##### Available data #####

(* ===== verification/GatewayConf.v ===== *)
(** * Configuration and life of the WebRTC gateway: websocket_10/src/helper.c

    The task of the gateway ([fuck_up]) reads its configuration, starts Janus with it and the
    watchdog of the sessions of [Gateway], loads the plugins, waits for a signal and takes
    everything down again.

    The configuration file and the lookup in it, the network functions and Janus's own
    functions are parameters ([GatewayBoot]); what is asked of them is listed in [calls].  The
    globals of the configuration are fields of [gateway] that hold their C types' values, the
    strings of the configuration by value (the code keeps pointers to them).  The build has
    HAVE_SCTP and not HAVE_LIBCURL.  [exit] is [Fatal].  Logging is left out, but for the two
    messages about an address, which are all that [test_private_address] does. *)

From S2P Require Import Prelude Jansson KoreNet WebsocketFrame Janus HandleSdp Gateway.
From Stdlib Require Import Ascii String.

Local Open Scope c_scope.

Module Conf.
Import Janus Sdp Gw.

(** ** Text *)

(** [strrchr] and the two strings it cuts the text into. *)
Fixpoint strrchr (c : ascii) (s : string) : option (string * string) :=
  match s with
  | EmptyString => None
  | String d r =>
      match strrchr c r with
      | Some (p, q) => Some (String d p, q)
      | None => if Ascii.eqb d c then Some (EmptyString, r) else None
      end
  end.

(** [g_strsplit(s, c, -1)]: the empty string has no parts. *)
Fixpoint pieces (c : ascii) (s : string) : list string :=
  match s with
  | EmptyString => [EmptyString]
  | String d r =>
      if Ascii.eqb d c then EmptyString :: pieces c r
      else match pieces c r with [] => [] | p :: ps => String d p :: ps end
  end.
Definition g_strsplit (s : string) (c : ascii) : list string :=
  match s with EmptyString => [] | _ => pieces c s end.

(** [atoi] as an [int]: the C library reads a [long], which stays at its bounds, and takes
    its low 32 bits. *)
Definition clamp_long (z : Z) : Z := Z.max (- 2 ^ 63) (Z.min (2 ^ 63 - 1) z).
Definition to_int (z : Z) : Z := ((z + 2 ^ 31) mod 2 ^ 32 - 2 ^ 31)%Z.
Definition atoi_int (s : string) : Z := to_int (clamp_long (atoi s)).

(** [%hu]: blanks, a sign, and at least one digit; what is behind them. *)
Definition is_digit (c : ascii) : bool :=
  let n := nat_of_ascii c in (48 <=? n) && (n <=? 57).
Fixpoint skip_digits (s : string) : string :=
  match s with EmptyString => EmptyString | String c r => if is_digit c then skip_digits r else s end.
Definition scan_digits (s : string) : option (Z * string) :=
  match s with
  | EmptyString => None
  | String c _ => if is_digit c then Some (digits_value 0 s, skip_digits s) else None
  end.
Fixpoint scan_hu (s : string) : option (Z * string) :=
  match s with
  | EmptyString => None
  | String c r =>
      if is_space c then scan_hu r
      else if (nat_of_ascii c =? 45) then '(z, r) ← scan_digits r; Some (u16 (- z), r)
      else if (nat_of_ascii c =? 43) then '(z, r) ← scan_digits r; Some (u16 z, r)
      else '(z, r) ← scan_digits s; Some (u16 z, r)
  end.

(** [sscanf(s, "%hu.%hu...", ...)] with [n] conversions: the values written, the first ones. *)
Fixpoint sscanf_hu (n : nat) (s : string) : list Z :=
  match n with
  | O => []
  | S n =>
      match scan_hu s with
      | None => []
      | Some (z, String c r) => if (nat_of_ascii c =? 46) then z :: sscanf_hu n r else [z]
      | Some (z, EmptyString) => [z]
      end
  end.

(** ** Data *)

Inductive family : Type := AF_INET | AF_INET6.

Inductive call : Type :=
| IgnoreInterface (name : string)
| EnforceInterface (name : string)
| IceEnableNat11
| IceInit (lite tcp trickle ipv6 : bool) (min max : Z)
| IceSetStun (server : option string) (port : Z)
| IceSetTurn (server : option string) (port : Z) (type user pwd : option string)
| IceDebugging
| InvalidAddress (ip : option string)  (* logged *)
| PrivateAddress (ip : option string)  (* logged *)
| SetMaxNack (n : Z)
| SetNoMedia (n : Z)
| SetRfc4588 (on : bool)
| DtlsInit (pem key password : option string)
| SetMtu (n : Z)
| SctpInit
| WatchdogStart
| WatchdogJoin
| ConfigDestroy
| DtlsCleanup
| SctpDeinit
| IceDeinit
| ClosePlugin (plugin : loc)
| EventsDeinit.

Record gateway (X : Type) (J : Type) (C : Type) : Type := Gateway {
  gw : gworld X J;  (* sessions, plugins and what Janus keeps *)
  config : option C;
  config_file : option string;
  local_ip : option string;
  public_ip : option string;
  stun_server : option string;
  stun_port : Z;
  turn_server : option string;
  turn_port : Z;
  turn_type : option string;
  turn_user : option string;
  turn_pwd : option string;
  turn_rest_api : option string;
  turn_rest_api_key : option string;
  nat_1_1_mapping : option string;
  rtp_min_port : Z;
  rtp_max_port : Z;
  ice_lite : bool;
  ice_tcp : bool;
  ipv6 : bool;
  full_trickle : bool;
  calls : list call  (* into Janus and the libraries, newest first *)
}.
Arguments Gateway {X J C}.
Arguments gw {X J C}.
Arguments config {X J C}.
Arguments config_file {X J C}.
Arguments local_ip {X J C}.
Arguments public_ip {X J C}.
Arguments stun_server {X J C}.
Arguments stun_port {X J C}.
Arguments turn_server {X J C}.
Arguments turn_port {X J C}.
Arguments turn_type {X J C}.
Arguments turn_user {X J C}.
Arguments turn_pwd {X J C}.
Arguments turn_rest_api {X J C}.
Arguments turn_rest_api_key {X J C}.
Arguments nat_1_1_mapping {X J C}.
Arguments rtp_min_port {X J C}.
Arguments rtp_max_port {X J C}.
Arguments ice_lite {X J C}.
Arguments ice_tcp {X J C}.
Arguments ipv6 {X J C}.
Arguments full_trickle {X J C}.
Arguments calls {X J C}.

Definition c_gw {X : Type} {J : Type} {C : Type} (f : gworld X J -> gworld X J) (w : gateway X J C) : gateway X J C :=
  Gateway (f (gw w)) (config w) (config_file w) (local_ip w) (public_ip w) (stun_server w) (stun_port w) (turn_server w) (turn_port w) (turn_type w) (turn_user w) (turn_pwd w) (turn_rest_api w) (turn_rest_api_key w) (nat_1_1_mapping w) (rtp_min_port w) (rtp_max_port w) (ice_lite w) (ice_tcp w) (ipv6 w) (full_trickle w) (calls w).
Definition c_config {X : Type} {J : Type} {C : Type} (f : option C -> option C) (w : gateway X J C) : gateway X J C :=
  Gateway (gw w) (f (config w)) (config_file w) (local_ip w) (public_ip w) (stun_server w) (stun_port w) (turn_server w) (turn_port w) (turn_type w) (turn_user w) (turn_pwd w) (turn_rest_api w) (turn_rest_api_key w) (nat_1_1_mapping w) (rtp_min_port w) (rtp_max_port w) (ice_lite w) (ice_tcp w) (ipv6 w) (full_trickle w) (calls w).
Definition c_config_file {X : Type} {J : Type} {C : Type} (f : option string -> option string) (w : gateway X J C) : gateway X J C :=
  Gateway (gw w) (config w) (f (config_file w)) (local_ip w) (public_ip w) (stun_server w) (stun_port w) (turn_server w) (turn_port w) (turn_type w) (turn_user w) (turn_pwd w) (turn_rest_api w) (turn_rest_api_key w) (nat_1_1_mapping w) (rtp_min_port w) (rtp_max_port w) (ice_lite w) (ice_tcp w) (ipv6 w) (full_trickle w) (calls w).
Definition c_local_ip {X : Type} {J : Type} {C : Type} (f : option string -> option string) (w : gateway X J C) : gateway X J C :=
  Gateway (gw w) (config w) (config_file w) (f (local_ip w)) (public_ip w) (stun_server w) (stun_port w) (turn_server w) (turn_port w) (turn_type w) (turn_user w) (turn_pwd w) (turn_rest_api w) (turn_rest_api_key w) (nat_1_1_mapping w) (rtp_min_port w) (rtp_max_port w) (ice_lite w) (ice_tcp w) (ipv6 w) (full_trickle w) (calls w).
Definition c_public_ip {X : Type} {J : Type} {C : Type} (f : option string -> option string) (w : gateway X J C) : gateway X J C :=
  Gateway (gw w) (config w) (config_file w) (local_ip w) (f (public_ip w)) (stun_server w) (stun_port w) (turn_server w) (turn_port w) (turn_type w) (turn_user w) (turn_pwd w) (turn_rest_api w) (turn_rest_api_key w) (nat_1_1_mapping w) (rtp_min_port w) (rtp_max_port w) (ice_lite w) (ice_tcp w) (ipv6 w) (full_trickle w) (calls w).
Definition c_stun_server {X : Type} {J : Type} {C : Type} (f : option string -> option string) (w : gateway X J C) : gateway X J C :=
  Gateway (gw w) (config w) (config_file w) (local_ip w) (public_ip w) (f (stun_server w)) (stun_port w) (turn_server w) (turn_port w) (turn_type w) (turn_user w) (turn_pwd w) (turn_rest_api w) (turn_rest_api_key w) (nat_1_1_mapping w) (rtp_min_port w) (rtp_max_port w) (ice_lite w) (ice_tcp w) (ipv6 w) (full_trickle w) (calls w).
Definition c_stun_port {X : Type} {J : Type} {C : Type} (f : Z -> Z) (w : gateway X J C) : gateway X J C :=
  Gateway (gw w) (config w) (config_file w) (local_ip w) (public_ip w) (stun_server w) (f (stun_port w)) (turn_server w) (turn_port w) (turn_type w) (turn_user w) (turn_pwd w) (turn_rest_api w) (turn_rest_api_key w) (nat_1_1_mapping w) (rtp_min_port w) (rtp_max_port w) (ice_lite w) (ice_tcp w) (ipv6 w) (full_trickle w) (calls w).
Definition c_turn_server {X : Type} {J : Type} {C : Type} (f : option string -> option string) (w : gateway X J C) : gateway X J C :=
  Gateway (gw w) (config w) (config_file w) (local_ip w) (public_ip w) (stun_server w) (stun_port w) (f (turn_server w)) (turn_port w) (turn_type w) (turn_user w) (turn_pwd w) (turn_rest_api w) (turn_rest_api_key w) (nat_1_1_mapping w) (rtp_min_port w) (rtp_max_port w) (ice_lite w) (ice_tcp w) (ipv6 w) (full_trickle w) (calls w).
Definition c_turn_port {X : Type} {J : Type} {C : Type} (f : Z -> Z) (w : gateway X J C) : gateway X J C :=
  Gateway (gw w) (config w) (config_file w) (local_ip w) (public_ip w) (stun_server w) (stun_port w) (turn_server w) (f (turn_port w)) (turn_type w) (turn_user w) (turn_pwd w) (turn_rest_api w) (turn_rest_api_key w) (nat_1_1_mapping w) (rtp_min_port w) (rtp_max_port w) (ice_lite w) (ice_tcp w) (ipv6 w) (full_trickle w) (calls w).
Definition c_turn_type {X : Type} {J : Type} {C : Type} (f : option string -> option string) (w : gateway X J C) : gateway X J C :=
  Gateway (gw w) (config w) (config_file w) (local_ip w) (public_ip w) (stun_server w) (stun_port w) (turn_server w) (turn_port w) (f (turn_type w)) (turn_user w) (turn_pwd w) (turn_rest_api w) (turn_rest_api_key w) (nat_1_1_mapping w) (rtp_min_port w) (rtp_max_port w) (ice_lite w) (ice_tcp w) (ipv6 w) (full_trickle w) (calls w).
Definition c_turn_user {X : Type} {J : Type} {C : Type} (f : option string -> option string) (w : gateway X J C) : gateway X J C :=
  Gateway (gw w) (config w) (config_file w) (local_ip w) (public_ip w) (stun_server w) (stun_port w) (turn_server w) (turn_port w) (turn_type w) (f (turn_user w)) (turn_pwd w) (turn_rest_api w) (turn_rest_api_key w) (nat_1_1_mapping w) (rtp_min_port w) (rtp_max_port w) (ice_lite w) (ice_tcp w) (ipv6 w) (full_trickle w) (calls w).
Definition c_turn_pwd {X : Type} {J : Type} {C : Type} (f : option string -> option string) (w : gateway X J C) : gateway X J C :=
  Gateway (gw w) (config w) (config_file w) (local_ip w) (public_ip w) (stun_server w) (stun_port w) (turn_server w) (turn_port w) (turn_type w) (turn_user w) (f (turn_pwd w)) (turn_rest_api w) (turn_rest_api_key w) (nat_1_1_mapping w) (rtp_min_port w) (rtp_max_port w) (ice_lite w) (ice_tcp w) (ipv6 w) (full_trickle w) (calls w).
Definition c_turn_rest_api {X : Type} {J : Type} {C : Type} (f : option string -> option string) (w : gateway X J C) : gateway X J C :=
  Gateway (gw w) (config w) (config_file w) (local_ip w) (public_ip w) (stun_server w) (stun_port w) (turn_server w) (turn_port w) (turn_type w) (turn_user w) (turn_pwd w) (f (turn_rest_api w)) (turn_rest_api_key w) (nat_1_1_mapping w) (rtp_min_port w) (rtp_max_port w) (ice_lite w) (ice_tcp w) (ipv6 w) (full_trickle w) (calls w).
Definition c_turn_rest_api_key {X : Type} {J : Type} {C : Type} (f : option string -> option string) (w : gateway X J C) : gateway X J C :=
  Gateway (gw w) (config w) (config_file w) (local_ip w) (public_ip w) (stun_server w) (stun_port w) (turn_server w) (turn_port w) (turn_type w) (turn_user w) (turn_pwd w) (turn_rest_api w) (f (turn_rest_api_key w)) (nat_1_1_mapping w) (rtp_min_port w) (rtp_max_port w) (ice_lite w) (ice_tcp w) (ipv6 w) (full_trickle w) (calls w).
Definition c_nat_1_1_mapping {X : Type} {J : Type} {C : Type} (f : option string -> option string) (w : gateway X J C) : gateway X J C :=
  Gateway (gw w) (config w) (config_file w) (local_ip w) (public_ip w) (stun_server w) (stun_port w) (turn_server w) (turn_port w) (turn_type w) (turn_user w) (turn_pwd w) (turn_rest_api w) (turn_rest_api_key w) (f (nat_1_1_mapping w)) (rtp_min_port w) (rtp_max_port w) (ice_lite w) (ice_tcp w) (ipv6 w) (full_trickle w) (calls w).
Definition c_rtp_min_port {X : Type} {J : Type} {C : Type} (f : Z -> Z) (w : gateway X J C) : gateway X J C :=
  Gateway (gw w) (config w) (config_file w) (local_ip w) (public_ip w) (stun_server w) (stun_port w) (turn_server w) (turn_port w) (turn_type w) (turn_user w) (turn_pwd w) (turn_rest_api w) (turn_rest_api_key w) (nat_1_1_mapping w) (f (rtp_min_port w)) (rtp_max_port w) (ice_lite w) (ice_tcp w) (ipv6 w) (full_trickle w) (calls w).
Definition c_rtp_max_port {X : Type} {J : Type} {C : Type} (f : Z -> Z) (w : gateway X J C) : gateway X J C :=
  Gateway (gw w) (config w) (config_file w) (local_ip w) (public_ip w) (stun_server w) (stun_port w) (turn_server w) (turn_port w) (turn_type w) (turn_user w) (turn_pwd w) (turn_rest_api w) (turn_rest_api_key w) (nat_1_1_mapping w) (rtp_min_port w) (f (rtp_max_port w)) (ice_lite w) (ice_tcp w) (ipv6 w) (full_trickle w) (calls w).
Definition c_ice_lite {X : Type} {J : Type} {C : Type} (f : bool -> bool) (w : gateway X J C) : gateway X J C :=
  Gateway (gw w) (config w) (config_file w) (local_ip w) (public_ip w) (stun_server w) (stun_port w) (turn_server w) (turn_port w) (turn_type w) (turn_user w) (turn_pwd w) (turn_rest_api w) (turn_rest_api_key w) (nat_1_1_mapping w) (rtp_min_port w) (rtp_max_port w) (f (ice_lite w)) (ice_tcp w) (ipv6 w) (full_trickle w) (calls w).
Definition c_ice_tcp {X : Type} {J : Type} {C : Type} (f : bool -> bool) (w : gateway X J C) : gateway X J C :=
  Gateway (gw w) (config w) (config_file w) (local_ip w) (public_ip w) (stun_server w) (stun_port w) (turn_server w) (turn_port w) (turn_type w) (turn_user w) (turn_pwd w) (turn_rest_api w) (turn_rest_api_key w) (nat_1_1_mapping w) (rtp_min_port w) (rtp_max_port w) (ice_lite w) (f (ice_tcp w)) (ipv6 w) (full_trickle w) (calls w).
Definition c_ipv6 {X : Type} {J : Type} {C : Type} (f : bool -> bool) (w : gateway X J C) : gateway X J C :=
  Gateway (gw w) (config w) (config_file w) (local_ip w) (public_ip w) (stun_server w) (stun_port w) (turn_server w) (turn_port w) (turn_type w) (turn_user w) (turn_pwd w) (turn_rest_api w) (turn_rest_api_key w) (nat_1_1_mapping w) (rtp_min_port w) (rtp_max_port w) (ice_lite w) (ice_tcp w) (f (ipv6 w)) (full_trickle w) (calls w).
Definition c_full_trickle {X : Type} {J : Type} {C : Type} (f : bool -> bool) (w : gateway X J C) : gateway X J C :=
  Gateway (gw w) (config w) (config_file w) (local_ip w) (public_ip w) (stun_server w) (stun_port w) (turn_server w) (turn_port w) (turn_type w) (turn_user w) (turn_pwd w) (turn_rest_api w) (turn_rest_api_key w) (nat_1_1_mapping w) (rtp_min_port w) (rtp_max_port w) (ice_lite w) (ice_tcp w) (ipv6 w) (f (full_trickle w)) (calls w).
Definition c_calls {X : Type} {J : Type} {C : Type} (f : list call -> list call) (w : gateway X J C) : gateway X J C :=
  Gateway (gw w) (config w) (config_file w) (local_ip w) (public_ip w) (stun_server w) (stun_port w) (turn_server w) (turn_port w) (turn_type w) (turn_user w) (turn_pwd w) (turn_rest_api w) (turn_rest_api_key w) (nat_1_1_mapping w) (rtp_min_port w) (rtp_max_port w) (ice_lite w) (ice_tcp w) (ipv6 w) (full_trickle w) (f (calls w)).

#####

Exercise requirements:
Please reproduce the lines from the line with "The task of" to the line with "HAVE_SCTP and not", both ends included, exactly as they appear above.

Solution:
    The task of the gateway ([fuck_up]) reads its configuration, starts Janus with it and the
    watchdog of the sessions of [Gateway], loads the plugins, waits for a signal and takes
    everything down again.

    The configuration file and the lookup in it, the network functions and Janus's own
    functions are parameters ([GatewayBoot]); what is asked of them is listed in [calls].  The
    globals of the configuration are fields of [gateway] that hold their C types' values, the
    strings of the configuration by value (the code keeps pointers to them).  The build has
    HAVE_SCTP and not HAVE_LIBCURL.  [exit] is [Fatal].  Logging is left out, but for the two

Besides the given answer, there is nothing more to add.